[Start of section]
Lemma ready_to_produce_ok n now target chunks d :
  inv n d →
  ∃ d' ready, ready_to_produce_block now target chunks d = Some (d', ready) ∧ inv n d' ∧
    largest_target_height d' = largest_target_height d ∧ ds_threshold_mode d' = ds_threshold_mode d ∧
    (ready = true → ∃ i t, new_inner (tip_block_hash (tip d)) (tip_height (tip d)) target = Some i ∧
      get_witness d' (tip_block_hash (tip d)) (tip_height (tip d)) target = Some (witness t) ∧ reports target i (ds_threshold_mode d) t).
Proof.
  intros Hinv. assert (Hinv' := Hinv). destruct Hinv' as [Hh Ht Hw].
  unfold ready_to_produce_block, get_witness, new_inner. destruct Hh as [Htip Htim Hm].
  rewrite checked_add_ok by (unfold umax; lia). cbn [mbind option_bind].
  set (i := if target =? tip_height (tip d) + 1 then _ else _).
  destruct (approval_trackers d !! target) as [at_h|] eqn:Hl; [|by exists d, false].
  destruct (trackers at_h !! i) as [t|] eqn:Hi; [|by exists d, false].
  pose proof (Ht _ _ Hl) as Hat. destruct (cn_tracker _ _ _ Hat i t Hi) as (Hok & Hmode & Hst). pose proof (λ a, cn_witness _ _ _ Hat i t a Hi) as Hwit.
  destruct (readiness_ok now t Hok) as (t' & r & -> & Hok' & Hw' & [= Hs' Hm'] & Hq & Hr). cbn [mbind option_bind].
  rewrite <-Hs' in Hst. rewrite <-Hw' in Hwit. rewrite <-Hm' in Hmode.
  set (at' := mkAtHeight (<[i := t']> (trackers at_h)) (last_approval_per_account at_h)).
  set (d' := set_trackers d (<[target := at']> (approval_trackers d)) _ _).
  assert (inv n d') as Hinv'.
  { constructor; [by constructor|..].
    - intros h x. simpl. intros [[<- <-]|[_ Hx]]%lookup_insert_Some; [|by apply Ht].
      by apply counting_insert.
    - intros h x. simpl. intros [[<- <-]|[_ Hx]]%lookup_insert_Some; [by apply (Hw _ at_h)|by apply (Hw h x)]. }
  assert (has_quorum t = true → ∃ i0 t0, Some i = Some i0 ∧
    Some match approval_trackers d' !! target with
         | Some at_h => match trackers at_h !! i with None => ∅ | Some t => witness t end
         | None => ∅ end = Some (witness t0) ∧ reports target i0 (ds_threshold_mode d) t0) as Hend.
  { intros Hquo. exists i, t'. simpl. rewrite lookup_insert_eq. simpl. rewrite lookup_insert_eq. split_and!; [done..|]. constructor; [done..|congruence]. }
  destruct r as [|since].
  { exists d', false. by split_and!. }
  assert (has_quorum t = true) as Hquo.
  { destruct (has_quorum t) eqn:E; [done|]. by destruct Hr as [_ Hr]; specialize (Hr eq_refl). }
  specialize (Hend Hquo). destruct chunks as [since'|]; [by exists d', true|].
  change (chunk_wait_mult (timer d')) with (chunk_wait_mult (timer d)).
  destruct (chunk_wait_mult (timer d)) as [num den]. simpl in Hm.
  destruct (Z.eqb_spec den 0) as [?|_]; [done|]. by eexists d', _.
Qed.

Lemma step_ok n d e :
  inv n d → 0 <= n → n + 20 < 2 ^ 62 → event_ok e → admitted e →
  ∃ d' sent, step d e = Some (d', sent) ∧ inv (n + 20) d' ∧
    issued (largest_target_height d) sent (largest_target_height d') ∧ ds_threshold_mode d' = ds_threshold_mode d.
Proof.
  intros Hinv Hn Hb He Ha.
  assert (∀ d', inv n d' → inv (n + 20) d') as Hmono.
  { intros d' []. constructor; [eapply heights_mono; [|done]; lia|done..]. }
  destruct e as [now utc signer|now hash height final|now utc ap stakes|now target chunks]; simpl.
  - destruct Hinv as [Hh Ht Hw].
    destruct (timer_loop_ok now utc signer MAX_TIMER_ITERS n d [] Hh) as (d' & sent & Hrun & Hs);
      [done|unfold MAX_TIMER_ITERS; lia|].
    exists d', sent. split; [done|]. destruct Hs as [Hh' Hi Htr Hm Htip]. split_and!; [|done|done].
    constructor; [done| |].
    + intros h x. rewrite Htr, Hm. apply Ht.
    + unfold window. rewrite Htr, Htip. exact Hw.
  - destruct (set_tip_ok n now hash height final d Hinv Hn He) as (d' & -> & Hinv' & Hl & Hm).
    exists d', []. split_and!; try done. constructor. lia.
  - destruct (on_approval_ok n now utc ap stakes d Hinv He Ha) as (d' & -> & Hinv' & Hl & Hm).
    exists d', []. split_and!; try done; [by apply Hmono|constructor; lia].
  - destruct (ready_to_produce_ok n now target chunks d Hinv) as (d' & r & -> & Hinv' & Hl & Hm & _).
    exists d', []. split_and!; try done; [by apply Hmono|constructor; lia].
Qed.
[End of section]
Give back, word for word, only the lines above from the line holding "rewrite <-Hs' in" to the line holding "[done|unfold MAX_TIMER_ITERS; lia|].", both included.

* **RESULT OF THIS EXERCISE**
  rewrite <-Hs' in Hst. rewrite <-Hw' in Hwit. rewrite <-Hm' in Hmode.
  set (at' := mkAtHeight (<[i := t']> (trackers at_h)) (last_approval_per_account at_h)).
  set (d' := set_trackers d (<[target := at']> (approval_trackers d)) _ _).
  assert (inv n d') as Hinv'.
  { constructor; [by constructor|..].
    - intros h x. simpl. intros [[<- <-]|[_ Hx]]%lookup_insert_Some; [|by apply Ht].
      by apply counting_insert.
    - intros h x. simpl. intros [[<- <-]|[_ Hx]]%lookup_insert_Some; [by apply (Hw _ at_h)|by apply (Hw h x)]. }
  assert (has_quorum t = true → ∃ i0 t0, Some i = Some i0 ∧
    Some match approval_trackers d' !! target with
         | Some at_h => match trackers at_h !! i with None => ∅ | Some t => witness t end
         | None => ∅ end = Some (witness t0) ∧ reports target i0 (ds_threshold_mode d) t0) as Hend.
  { intros Hquo. exists i, t'. simpl. rewrite lookup_insert_eq. simpl. rewrite lookup_insert_eq. split_and!; [done..|]. constructor; [done..|congruence]. }
  destruct r as [|since].
  { exists d', false. by split_and!. }
  assert (has_quorum t = true) as Hquo.
  { destruct (has_quorum t) eqn:E; [done|]. by destruct Hr as [_ Hr]; specialize (Hr eq_refl). }
  specialize (Hend Hquo). destruct chunks as [since'|]; [by exists d', true|].
  change (chunk_wait_mult (timer d')) with (chunk_wait_mult (timer d)).
  destruct (chunk_wait_mult (timer d)) as [num den]. simpl in Hm.
  destruct (Z.eqb_spec den 0) as [?|_]; [done|]. by eexists d', _.
Qed.

Lemma step_ok n d e :
  inv n d → 0 <= n → n + 20 < 2 ^ 62 → event_ok e → admitted e →
  ∃ d' sent, step d e = Some (d', sent) ∧ inv (n + 20) d' ∧
    issued (largest_target_height d) sent (largest_target_height d') ∧ ds_threshold_mode d' = ds_threshold_mode d.
Proof.
  intros Hinv Hn Hb He Ha.
  assert (∀ d', inv n d' → inv (n + 20) d') as Hmono.
  { intros d' []. constructor; [eapply heights_mono; [|done]; lia|done..]. }
  destruct e as [now utc signer|now hash height final|now utc ap stakes|now target chunks]; simpl.
  - destruct Hinv as [Hh Ht Hw].
    destruct (timer_loop_ok now utc signer MAX_TIMER_ITERS n d [] Hh) as (d' & sent & Hrun & Hs);
      [done|unfold MAX_TIMER_ITERS; lia|].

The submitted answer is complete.